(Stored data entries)
= = = = =

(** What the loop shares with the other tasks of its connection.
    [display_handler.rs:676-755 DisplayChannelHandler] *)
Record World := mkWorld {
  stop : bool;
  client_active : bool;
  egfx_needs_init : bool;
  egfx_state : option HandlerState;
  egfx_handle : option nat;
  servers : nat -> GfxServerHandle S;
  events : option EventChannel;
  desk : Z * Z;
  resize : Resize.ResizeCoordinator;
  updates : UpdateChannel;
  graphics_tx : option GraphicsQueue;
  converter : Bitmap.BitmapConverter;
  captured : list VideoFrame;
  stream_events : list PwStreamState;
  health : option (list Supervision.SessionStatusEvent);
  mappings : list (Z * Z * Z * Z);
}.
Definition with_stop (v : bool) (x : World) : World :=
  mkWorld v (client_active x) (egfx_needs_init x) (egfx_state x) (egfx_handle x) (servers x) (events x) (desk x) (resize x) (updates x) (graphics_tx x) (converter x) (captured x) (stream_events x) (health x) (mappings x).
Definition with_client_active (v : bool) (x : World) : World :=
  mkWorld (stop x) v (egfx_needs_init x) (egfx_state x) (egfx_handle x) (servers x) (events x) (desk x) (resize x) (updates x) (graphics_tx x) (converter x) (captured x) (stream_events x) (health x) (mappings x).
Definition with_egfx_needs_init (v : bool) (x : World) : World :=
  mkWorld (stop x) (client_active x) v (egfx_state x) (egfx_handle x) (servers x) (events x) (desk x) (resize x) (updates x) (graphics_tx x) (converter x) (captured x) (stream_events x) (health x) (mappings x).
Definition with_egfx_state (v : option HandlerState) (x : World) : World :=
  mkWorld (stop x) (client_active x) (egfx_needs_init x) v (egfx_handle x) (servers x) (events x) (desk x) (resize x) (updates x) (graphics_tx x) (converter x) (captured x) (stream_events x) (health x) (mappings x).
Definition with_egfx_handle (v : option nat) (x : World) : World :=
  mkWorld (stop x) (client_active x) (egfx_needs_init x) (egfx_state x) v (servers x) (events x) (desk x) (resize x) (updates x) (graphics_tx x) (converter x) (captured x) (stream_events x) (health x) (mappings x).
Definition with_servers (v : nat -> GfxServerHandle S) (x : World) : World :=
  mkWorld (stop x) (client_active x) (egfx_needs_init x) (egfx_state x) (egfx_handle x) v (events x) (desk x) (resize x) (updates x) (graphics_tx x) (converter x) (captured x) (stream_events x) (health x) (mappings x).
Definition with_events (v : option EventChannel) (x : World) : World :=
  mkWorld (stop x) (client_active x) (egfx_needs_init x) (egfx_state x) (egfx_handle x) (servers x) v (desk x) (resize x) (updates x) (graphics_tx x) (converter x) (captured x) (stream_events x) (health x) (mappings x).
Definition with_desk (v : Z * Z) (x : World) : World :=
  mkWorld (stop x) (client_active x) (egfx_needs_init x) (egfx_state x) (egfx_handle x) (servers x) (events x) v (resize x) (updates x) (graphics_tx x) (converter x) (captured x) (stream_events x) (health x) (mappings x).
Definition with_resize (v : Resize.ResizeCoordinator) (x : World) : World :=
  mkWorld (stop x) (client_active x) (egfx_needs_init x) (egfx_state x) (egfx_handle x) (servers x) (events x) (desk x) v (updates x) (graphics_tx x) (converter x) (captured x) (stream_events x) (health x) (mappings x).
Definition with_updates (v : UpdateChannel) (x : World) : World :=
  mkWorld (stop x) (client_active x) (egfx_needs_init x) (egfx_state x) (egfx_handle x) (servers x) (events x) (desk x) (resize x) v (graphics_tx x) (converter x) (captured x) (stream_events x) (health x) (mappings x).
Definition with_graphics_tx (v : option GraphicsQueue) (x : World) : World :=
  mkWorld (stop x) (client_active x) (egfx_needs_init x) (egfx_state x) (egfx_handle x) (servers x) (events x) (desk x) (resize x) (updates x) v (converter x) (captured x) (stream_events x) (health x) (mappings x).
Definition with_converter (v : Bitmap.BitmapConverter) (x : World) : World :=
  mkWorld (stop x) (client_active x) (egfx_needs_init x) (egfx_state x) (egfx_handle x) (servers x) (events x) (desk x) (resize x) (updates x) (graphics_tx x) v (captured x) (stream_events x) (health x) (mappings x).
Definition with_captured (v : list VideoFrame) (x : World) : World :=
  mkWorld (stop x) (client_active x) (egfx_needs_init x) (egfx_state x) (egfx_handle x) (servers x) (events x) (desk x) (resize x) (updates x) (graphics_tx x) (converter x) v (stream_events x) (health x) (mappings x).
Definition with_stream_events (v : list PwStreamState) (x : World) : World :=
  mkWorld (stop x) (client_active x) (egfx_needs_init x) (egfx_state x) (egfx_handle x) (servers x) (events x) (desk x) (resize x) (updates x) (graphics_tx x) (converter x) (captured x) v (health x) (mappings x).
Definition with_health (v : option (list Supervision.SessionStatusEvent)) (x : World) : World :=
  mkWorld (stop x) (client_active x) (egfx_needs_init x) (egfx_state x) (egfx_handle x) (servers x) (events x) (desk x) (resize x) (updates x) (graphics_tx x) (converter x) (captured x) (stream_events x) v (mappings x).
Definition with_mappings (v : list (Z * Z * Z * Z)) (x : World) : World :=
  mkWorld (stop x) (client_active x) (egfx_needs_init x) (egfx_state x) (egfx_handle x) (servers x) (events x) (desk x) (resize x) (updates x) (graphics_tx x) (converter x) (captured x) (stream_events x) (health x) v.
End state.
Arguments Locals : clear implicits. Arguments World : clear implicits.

= = = = =

▶ **TASK GOAL**: Copy every record above exactly as it is.

▶ **ANSWER SECTION**:
(** What the loop shares with the other tasks of its connection.
    [display_handler.rs:676-755 DisplayChannelHandler] *)
Record World := mkWorld {
  stop : bool;
  client_active : bool;
  egfx_needs_init : bool;
  egfx_state : option HandlerState;
  egfx_handle : option nat;
  servers : nat -> GfxServerHandle S;
  events : option EventChannel;
  desk : Z * Z;
  resize : Resize.ResizeCoordinator;
  updates : UpdateChannel;
  graphics_tx : option GraphicsQueue;
  converter : Bitmap.BitmapConverter;
  captured : list VideoFrame;
  stream_events : list PwStreamState;
  health : option (list Supervision.SessionStatusEvent);
  mappings : list (Z * Z * Z * Z);
}.
Definition with_stop (v : bool) (x : World) : World :=
  mkWorld v (client_active x) (egfx_needs_init x) (egfx_state x) (egfx_handle x) (servers x) (events x) (desk x) (resize x) (updates x) (graphics_tx x) (converter x) (captured x) (stream_events x) (health x) (mappings x).
Definition with_client_active (v : bool) (x : World) : World :=
  mkWorld (stop x) v (egfx_needs_init x) (egfx_state x) (egfx_handle x) (servers x) (events x) (desk x) (resize x) (updates x) (graphics_tx x) (converter x) (captured x) (stream_events x) (health x) (mappings x).
Definition with_egfx_needs_init (v : bool) (x : World) : World :=
  mkWorld (stop x) (client_active x) v (egfx_state x) (egfx_handle x) (servers x) (events x) (desk x) (resize x) (updates x) (graphics_tx x) (converter x) (captured x) (stream_events x) (health x) (mappings x).
Definition with_egfx_state (v : option HandlerState) (x : World) : World :=
  mkWorld (stop x) (client_active x) (egfx_needs_init x) v (egfx_handle x) (servers x) (events x) (desk x) (resize x) (updates x) (graphics_tx x) (converter x) (captured x) (stream_events x) (health x) (mappings x).
Definition with_egfx_handle (v : option nat) (x : World) : World :=
  mkWorld (stop x) (client_active x) (egfx_needs_init x) (egfx_state x) v (servers x) (events x) (desk x) (resize x) (updates x) (graphics_tx x) (converter x) (captured x) (stream_events x) (health x) (mappings x).
Definition with_servers (v : nat -> GfxServerHandle S) (x : World) : World :=
  mkWorld (stop x) (client_active x) (egfx_needs_init x) (egfx_state x) (egfx_handle x) v (events x) (desk x) (resize x) (updates x) (graphics_tx x) (converter x) (captured x) (stream_events x) (health x) (mappings x).
Definition with_events (v : option EventChannel) (x : World) : World :=
  mkWorld (stop x) (client_active x) (egfx_needs_init x) (egfx_state x) (egfx_handle x) (servers x) v (desk x) (resize x) (updates x) (graphics_tx x) (converter x) (captured x) (stream_events x) (health x) (mappings x).
Definition with_desk (v : Z * Z) (x : World) : World :=
  mkWorld (stop x) (client_active x) (egfx_needs_init x) (egfx_state x) (egfx_handle x) (servers x) (events x) v (resize x) (updates x) (graphics_tx x) (converter x) (captured x) (stream_events x) (health x) (mappings x).
Definition with_resize (v : Resize.ResizeCoordinator) (x : World) : World :=
  mkWorld (stop x) (client_active x) (egfx_needs_init x) (egfx_state x) (egfx_handle x) (servers x) (events x) (desk x) v (updates x) (graphics_tx x) (converter x) (captured x) (stream_events x) (health x) (mappings x).
Definition with_updates (v : UpdateChannel) (x : World) : World :=
  mkWorld (stop x) (client_active x) (egfx_needs_init x) (egfx_state x) (egfx_handle x) (servers x) (events x) (desk x) (resize x) v (graphics_tx x) (converter x) (captured x) (stream_events x) (health x) (mappings x).
Definition with_graphics_tx (v : option GraphicsQueue) (x : World) : World :=
  mkWorld (stop x) (client_active x) (egfx_needs_init x) (egfx_state x) (egfx_handle x) (servers x) (events x) (desk x) (resize x) (updates x) v (converter x) (captured x) (stream_events x) (health x) (mappings x).
Definition with_converter (v : Bitmap.BitmapConverter) (x : World) : World :=
  mkWorld (stop x) (client_active x) (egfx_needs_init x) (egfx_state x) (egfx_handle x) (servers x) (events x) (desk x) (resize x) (updates x) (graphics_tx x) v (captured x) (stream_events x) (health x) (mappings x).
Definition with_captured (v : list VideoFrame) (x : World) : World :=
  mkWorld (stop x) (client_active x) (egfx_needs_init x) (egfx_state x) (egfx_handle x) (servers x) (events x) (desk x) (resize x) (updates x) (graphics_tx x) (converter x) v (stream_events x) (health x) (mappings x).
Definition with_stream_events (v : list PwStreamState) (x : World) : World :=
  mkWorld (stop x) (client_active x) (egfx_needs_init x) (egfx_state x) (egfx_handle x) (servers x) (events x) (desk x) (resize x) (updates x) (graphics_tx x) (converter x) (captured x) v (health x) (mappings x).
Definition with_health (v : option (list Supervision.SessionStatusEvent)) (x : World) : World :=
  mkWorld (stop x) (client_active x) (egfx_needs_init x) (egfx_state x) (egfx_handle x) (servers x) (events x) (desk x) (resize x) (updates x) (graphics_tx x) (converter x) (captured x) (stream_events x) v (mappings x).
Definition with_mappings (v : list (Z * Z * Z * Z)) (x : World) : World :=
  mkWorld (stop x) (client_active x) (egfx_needs_init x) (egfx_state x) (egfx_handle x) (servers x) (events x) (desk x) (resize x) (updates x) (graphics_tx x) (converter x) (captured x) (stream_events x) (health x) v.
End state.
Arguments Locals : clear implicits. Arguments World : clear implicits.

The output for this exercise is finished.